### Exercise details
Please output exactly the part of the records below that opens with the line containing "(** A new request" and closes with the line containing "modify (set_reqs (λ _, ∅))", both lines included, and nothing else.
>>>>>
(* ===== verification/FilterOutFacts.v ===== *)
(** * Phases 3 and 4: proofs

    The output filter is gated: while it holds a response nothing of it reaches
    the client, what it releases is what it was given, in order, and a response
    it refuses is never passed on. *)
From S2P Require Import Prelude Pack Types World DynLib DynLibFacts Sim Intervention InterventionFacts Headers HeadersFacts Brigade Phase1Facts FilterOut.
Local Open Scope Z_scope.

(** What was passed on, and the error pages produced, in a log. *)
Definition passed (tr : list event) : list brigade :=
  omap (λ e, match e with EvPass bb => Some bb | _ => None end) tr.
Definition died (tr : list event) : list (Z * Z) :=
  omap (λ e, match e with EvDie s p => Some (s, p) | _ => None end) tr.

Lemma passed_app t1 t2 : passed (t1 ++ t2) = passed t1 ++ passed t2.
Proof. apply omap_app. Qed.
Lemma died_app t1 t2 : died (t1 ++ t2) = died t1 ++ died t2.
Proof. apply omap_app. Qed.

(** Did the filter leave the chain? *)
Definition left_chain (tr : list event) : bool :=
  existsb (λ e, match e with EvRemoveOutputFilter _ => true | _ => false end) tr.

(** Nothing was sent, neither the response nor an error page, and the filter
    stayed. *)
Definition silent (tr : list event) : Prop := passed tr = [] ∧ died tr = [] ∧ left_chain tr = false.

Lemma silent_app t1 t2 : silent t1 → silent t2 → silent (t1 ++ t2).
Proof.
  intros (H1 & H2 & H3) (H4 & H5 & H6). unfold silent, left_chain in *.
  by rewrite passed_app, died_app, existsb_app, H1, H2, H3, H4, H5, H6.
Qed.

Lemma intervention_silent tr : Forall intervention_event tr → silent tr.
Proof.
  induction 1 as [|e tr He _ IH]; [done|]. apply (silent_app [e]); [|done].
  by destruct e.
Qed.

Lemma submission_silent tr : Forall submission_event tr → silent tr.
Proof.
  induction 1 as [|e tr He _ IH]; [done|]. apply (silent_app [e]); [|done].
  by destruct e.
Qed.

Section filter_out_facts.
Context {X : Type} `{!Libcoraza X, !Httpd X, Pool0 : !Pool}.
Implicit Types w : world X.

(** Only context [c] changed, to [x], and [tr] was logged. *)
Definition only c x tr w w' : Prop :=
  ∃ e, w' = set_ctxs (λ m, <[c := x]> m) (ext e tr w).

Lemma only_refl w c x : ctxs w !! c = Some x → only c x [] w w.
Proof. intros Hx. exists (env w). by rewrite ext_nil, set_ctxs_id. Qed.
Lemma only_trans w1 w2 w3 c x y t1 t2 :
  only c x t1 w1 w2 → only c y t2 w2 w3 → only c y (t1 ++ t2) w1 w3.
Proof.
  intros [e1 ->] [e2 ->]. exists e2. unfold set_ctxs, ext, set_trace, set_env. simpl.
  by rewrite insert_insert_eq, app_assoc.
Qed.
Lemma only_ext w w' c x tr e t : only c x tr w w' → only c x (tr ++ t) w (ext e t w').
Proof.
  intros [e1 ->]. exists e. unfold set_ctxs, ext, set_trace, set_env. simpl. by rewrite app_assoc.
Qed.
Lemma only_ctx w w' c x y tr :
  only c x tr w w' → only c y tr w (set_ctxs (λ m, <[c := y]> m) w').
Proof.
  intros [e1 ->]. exists e1. unfold set_ctxs, ext, set_trace, set_env. simpl.
  by rewrite insert_insert_eq.
Qed.
Lemma only_lookup w w' c x tr : only c x tr w w' → ctxs w' !! c = Some x.
Proof. intros [e ->]. apply lookup_insert_eq. Qed.
Lemma only_trace w w' c x tr : only c x tr w w' → trace w' = trace w ++ tr ∧ reqs w' = reqs w.
Proof. by intros [e ->]. Qed.
Lemma only_in_request w w' r q c t x tr :
  only c x tr w w' → transaction x = t → in_request w r q c t → in_request w' r q c t.
Proof.
  intros [e ->] Ht []. constructor; try done. exists x. split; [apply lookup_insert_eq|done].
Qed.
(* ===== verification/Lifecycle.v ===== *)
(** * The life of a client request

    How httpd drives the handlers the module registered ([Hooks]): a step
    relation over the requests of one connection.  A request is accepted, its
    fixups run, its handler reads the body through the input filter and writes
    the response through the output filter, an internal redirect makes a new
    request record for the same client request, other modules change the
    records in between, the transaction is logged and the pool of the request
    is destroyed.  httpd may take these steps in any order and number that
    [enabled] allows; in particular a filter may be called after it left the
    chain, which covers every real schedule. *)
From S2P Require Import Prelude RulesScan Types World DynLib DynLibFacts Intervention InterventionFacts Config Waf Headers HeadersFacts Phase1 BodyIn FilterOut FilterOutFacts Hooks Sim.
Local Open Scope Z_scope.

(** ** Registered cleanups and added filters, read off the log *)
Definition cleanups (tr : list event) : list nat :=
  omap (λ e, match e with EvCleanupRegister c => Some c | _ => None end) tr.

(** A configuration without dangling pointers: every section has its rules, the
    section it was merged from exists, every server has its record. *)
Record cfg_ok (g : config) : Prop := {
  co_rules : ∀ d dcf, dir_confs g !! d = Some dcf → is_Some (arrays g !! rules dcf);
  co_child : ∀ d dcf m, dir_confs g !! d = Some dcf → merge_child dcf = Some m →
    is_Some (dir_confs g !! m);
  co_servers : ∀ i sv, servers g !! i = Some sv →
    ∃ s, sv_conf sv = Some s ∧ is_Some (server_confs g !! s) }.

(** The record of the request the client sent. *)
Fixpoint original (rs : list nat) : option nat :=
  match rs with [] => None | [r] => Some r | _ :: rs => original rs end.

Section lifecycle.
Context {X : Type} `{!Dynlib X, !Libcoraza X, !Httpd X, !Libc X, !Pool, !ConfigFiles, !AprStrings}.
Abbreviation W := (world X).

(** Between requests; before and after the log hook ran. *)
Inductive stage := Idle | Serving | LoggedStage.

#[export] Instance stage_eq_dec : EqDecision stage.
Proof. solve_decision. Defined.

(** [l_start]: how long the log was when the client request was accepted;
    [l_requests]: its request records, the current one first, each the [prev] of
    the one before; [l_fixed]: did the fixups of the current one run. *)
Record life := Life {
  l_world : W;
  l_start : nat;
  l_requests : list nat;
  l_fixed : bool;
  l_stage : stage }.

Definition request_log (l : life) : list event := drop (l_start l) (trace (l_world l)).

Inductive op :=
| OAccept (q : request_rec)
| OMerge (parent child : nat)
| OSet (r : nat) (q : request_rec)
| OFixups
| ORead (f : ap_filter_t) (bb : brigade) (mode : input_mode) (block : read_type) (readbytes : Z)
| OWrite (f : ap_filter_t) (bb : brigade)
| ORedirect (q : request_rec)
| OSubrequest (q : request_rec)
| OLog
| OEnd.

(** ** What each step does *)

(** A handler runs on the world; [None] when it is undefined. *)
Definition run {A} (m : M W A) (l : life) : option life :=
  '(_, w) ← m (l_world l);
  Some (Life w (l_start l) (l_requests l) (l_fixed l) (l_stage l)).

(** A new request record, and the records of a destroyed pool: neither they
    nor the contexts allocated in it may be followed any more. *)
Definition add_request (r : nat) (q : request_rec) : M W unit :=
  modify (set_reqs (λ m, <[r := q]> m)).
Fixpoint run_cleanups (cs : list nat) : M W unit :=
  match cs with [] => mret tt | c :: cs => coraza_cleanup_transaction c ;; run_cleanups cs end.
Definition destroy_pool : M W unit :=
  modify (set_reqs (λ _, ∅)) ;; modify (set_ctxs (λ _, ∅)).

(** httpd runs the log hook on the record of the request the client sent, the one
    its end-of-request bucket was made for, whatever redirects followed. *)
Definition perform (o : op) (l : life) : option life :=
  let r := next_key (reqs (l_world l)) in
  match o with
  | OAccept q =>
      run (add_request r q) (Life (l_world l) (length (trace (l_world l))) [r] false Serving)
  | OMerge parent child =>
      match merge_dir_config coraza_module with
      | Some merge => run (merge parent child) l
      | None => Some l
      end
  | OSet r q => run (upd_req r (λ _, q)) l
  | OFixups =>
      match l_requests l with
      | [] => None
      | cur :: _ =>
          run (ap_run_fixups coraza_register_hooks cur)
            (Life (l_world l) (l_start l) (l_requests l) true (l_stage l))
      end
  | ORead f bb mode block readbytes =>
      run (input_filter_of coraza_register_hooks CORAZA_IN_FILTER f bb mode block readbytes) l
  | OWrite f bb => run (output_filter_of coraza_register_hooks CORAZA_OUT_FILTER f bb) l
  | ORedirect q =>
      run (add_request r q) (Life (l_world l) (l_start l) (r :: l_requests l) false (l_stage l))
  | OSubrequest q => run (add_request r q ;; ap_run_fixups coraza_register_hooks r) l
  | OLog =>
      match original (l_requests l) with
      | None => None
      | Some r0 =>
          run (ap_run_log_transaction coraza_register_hooks r0)
            (Life (l_world l) (l_start l) (l_requests l) (l_fixed l) LoggedStage)
      end
  | OEnd =>
      run (run_cleanups (cleanups (request_log l)) ;; destroy_pool)
        (Life (l_world l) (l_start l) [] false Idle)
  end.

(** ** When httpd takes it *)

(** The module's slots of a request point to records that exist. *)
Definition request_valid (w : W) (q : request_rec) : Prop :=
  dir_valid w q ∧ is_Some (servers (cfg w) !! r_server q).

(** A filter httpd may call: added without a context by a directive, or added
    by the hook for the current client request. *)
Definition output_filter_added (l : life) (f : ap_filter_t) : Prop :=
  f_ctx f = None ∨ ∃ c, f_ctx f = Some c ∧ EvAddOutputFilter c (f_r f) ∈ request_log l.
Definition input_filter_added (l : life) (f : ap_filter_t) : Prop :=
  f_ctx f = None ∨ ∃ c, f_ctx f = Some c ∧ EvAddInputFilter c (f_r f) ∈ request_log l.

Definition enabled (o : op) (l : life) : Prop :=
  let w := l_world l in
  match o with
  | OAccept q =>
      l_stage l = Idle ∧ r_main q = false ∧ r_prev q = None ∧ r_ctx q = None ∧ request_valid w q
  | OMerge parent child =>
      is_Some (dir_confs (cfg w) !! parent) ∧ is_Some (dir_confs (cfg w) !! child)
  | OSet r q =>
      l_stage l = Serving ∧ r ∈ l_requests l ∧ request_valid w q
      ∧ ∃ q0, reqs w !! r = Some q0
          ∧ r_main q = r_main q0 ∧ r_prev q = r_prev q0 ∧ r_ctx q = r_ctx q0
  | OFixups =>
      l_stage l = Serving ∧ l_fixed l = false
      ∧ ∀ r q, head (l_requests l) = Some r → reqs w !! r = Some q → table_ok (r_headers_in q)
  | ORead f _ _ _ _ => l_stage l = Serving ∧ input_filter_added l f
  | OWrite f _ =>
      l_stage l = Serving ∧ output_filter_added l f
      ∧ ∀ q, reqs w !! f_r f = Some q → response_ok q
  | ORedirect q =>
      l_stage l = Serving ∧ r_main q = false ∧ r_prev q = head (l_requests l) ∧ r_ctx q = None
      ∧ request_valid w q
  | OSubrequest q => l_stage l = Serving ∧ r_main q = true ∧ request_valid w q
  | OLog => l_stage l = Serving
  | OEnd => l_stage l ≠ Idle
  end.

Definition life_step (l l' : life) : Prop := ∃ o, enabled o l ∧ perform o l = Some l'.

(** ** Where it starts

    A child process after a successful start: libcoraza is loaded, the mutex
    exists and is free, the configuration holds no dangling pointer, and no
    request was accepted yet. *)
Record sane (w : W) : Prop := {
  sn_dl : dl_ready w;
  sn_mutex : g_waf_build_mutex (wafs w) = Some false;
  sn_cfg : cfg_ok (cfg w) }.

Definition idle_life (w : W) : life := Life w (length (trace w)) [] false Idle.

(** The lives of the client requests of one connection. *)
Definition reachable (l : life) : Prop :=
  ∃ w, sane w ∧ reqs w = ∅ ∧ rtc life_step (idle_life w) l.
End lifecycle.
<<<<<
### Response to the task
(** A new request record, and the records of a destroyed pool: neither they
    nor the contexts allocated in it may be followed any more. *)
Definition add_request (r : nat) (q : request_rec) : M W unit :=
  modify (set_reqs (λ m, <[r := q]> m)).
Fixpoint run_cleanups (cs : list nat) : M W unit :=
  match cs with [] => mret tt | c :: cs => coraza_cleanup_transaction c ;; run_cleanups cs end.
Definition destroy_pool : M W unit :=
  modify (set_reqs (λ _, ∅)) ;; modify (set_ctxs (λ _, ∅)).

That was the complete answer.